> _Work to be completed_: Each line that has the string "Week" must be copied from the records below.

> _Given data_:
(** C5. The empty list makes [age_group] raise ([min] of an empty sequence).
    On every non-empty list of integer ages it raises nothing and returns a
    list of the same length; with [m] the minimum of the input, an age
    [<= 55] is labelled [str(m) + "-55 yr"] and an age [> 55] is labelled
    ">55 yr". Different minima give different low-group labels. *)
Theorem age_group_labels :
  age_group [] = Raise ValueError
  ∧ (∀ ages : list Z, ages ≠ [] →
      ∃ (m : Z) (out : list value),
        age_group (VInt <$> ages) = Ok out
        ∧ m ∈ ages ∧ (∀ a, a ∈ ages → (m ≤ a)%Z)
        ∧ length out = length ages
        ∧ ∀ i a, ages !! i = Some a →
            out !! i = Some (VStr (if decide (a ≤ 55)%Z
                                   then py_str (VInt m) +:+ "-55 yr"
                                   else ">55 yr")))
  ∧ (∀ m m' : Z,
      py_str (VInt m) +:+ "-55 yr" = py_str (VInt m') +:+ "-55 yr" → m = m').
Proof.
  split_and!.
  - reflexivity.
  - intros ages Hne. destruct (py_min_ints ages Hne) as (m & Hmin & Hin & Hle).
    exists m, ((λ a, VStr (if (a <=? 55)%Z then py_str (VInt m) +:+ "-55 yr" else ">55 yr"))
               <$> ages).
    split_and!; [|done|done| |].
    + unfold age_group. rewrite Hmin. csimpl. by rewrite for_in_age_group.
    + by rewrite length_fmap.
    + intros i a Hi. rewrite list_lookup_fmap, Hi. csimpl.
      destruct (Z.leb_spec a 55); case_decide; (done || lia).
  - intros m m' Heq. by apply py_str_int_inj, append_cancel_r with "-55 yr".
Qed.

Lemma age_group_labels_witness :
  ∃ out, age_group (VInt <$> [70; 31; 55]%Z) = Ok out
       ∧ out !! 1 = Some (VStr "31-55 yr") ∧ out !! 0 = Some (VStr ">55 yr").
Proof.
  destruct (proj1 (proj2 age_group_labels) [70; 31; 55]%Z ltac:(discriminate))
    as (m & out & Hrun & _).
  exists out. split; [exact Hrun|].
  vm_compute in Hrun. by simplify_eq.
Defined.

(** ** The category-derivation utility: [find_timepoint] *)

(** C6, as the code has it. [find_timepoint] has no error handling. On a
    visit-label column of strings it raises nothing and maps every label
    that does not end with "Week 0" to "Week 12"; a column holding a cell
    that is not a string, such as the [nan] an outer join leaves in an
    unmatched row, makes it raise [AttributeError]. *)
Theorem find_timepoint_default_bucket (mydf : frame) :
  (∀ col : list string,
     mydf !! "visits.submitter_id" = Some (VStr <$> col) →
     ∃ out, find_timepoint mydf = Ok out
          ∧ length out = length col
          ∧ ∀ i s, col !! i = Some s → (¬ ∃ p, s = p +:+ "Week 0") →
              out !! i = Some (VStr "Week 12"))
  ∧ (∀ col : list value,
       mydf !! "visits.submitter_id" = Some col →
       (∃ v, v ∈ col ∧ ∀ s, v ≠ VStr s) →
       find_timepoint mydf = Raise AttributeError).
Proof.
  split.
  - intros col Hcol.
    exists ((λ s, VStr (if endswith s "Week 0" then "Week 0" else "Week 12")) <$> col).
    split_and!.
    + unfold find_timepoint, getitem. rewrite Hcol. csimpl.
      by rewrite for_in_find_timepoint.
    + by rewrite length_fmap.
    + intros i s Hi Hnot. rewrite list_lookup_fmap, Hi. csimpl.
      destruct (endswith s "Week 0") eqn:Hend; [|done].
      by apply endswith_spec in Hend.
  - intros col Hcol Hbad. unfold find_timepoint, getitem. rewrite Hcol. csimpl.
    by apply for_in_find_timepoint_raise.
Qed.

> _Response to the exercise_:
    that does not end with "Week 0" to "Week 12"; a column holding a cell
          ∧ ∀ i s, col !! i = Some s → (¬ ∃ p, s = p +:+ "Week 0") →
              out !! i = Some (VStr "Week 12"))
    exists ((λ s, VStr (if endswith s "Week 0" then "Week 0" else "Week 12")) <$> col).
      destruct (endswith s "Week 0") eqn:Hend; [|done].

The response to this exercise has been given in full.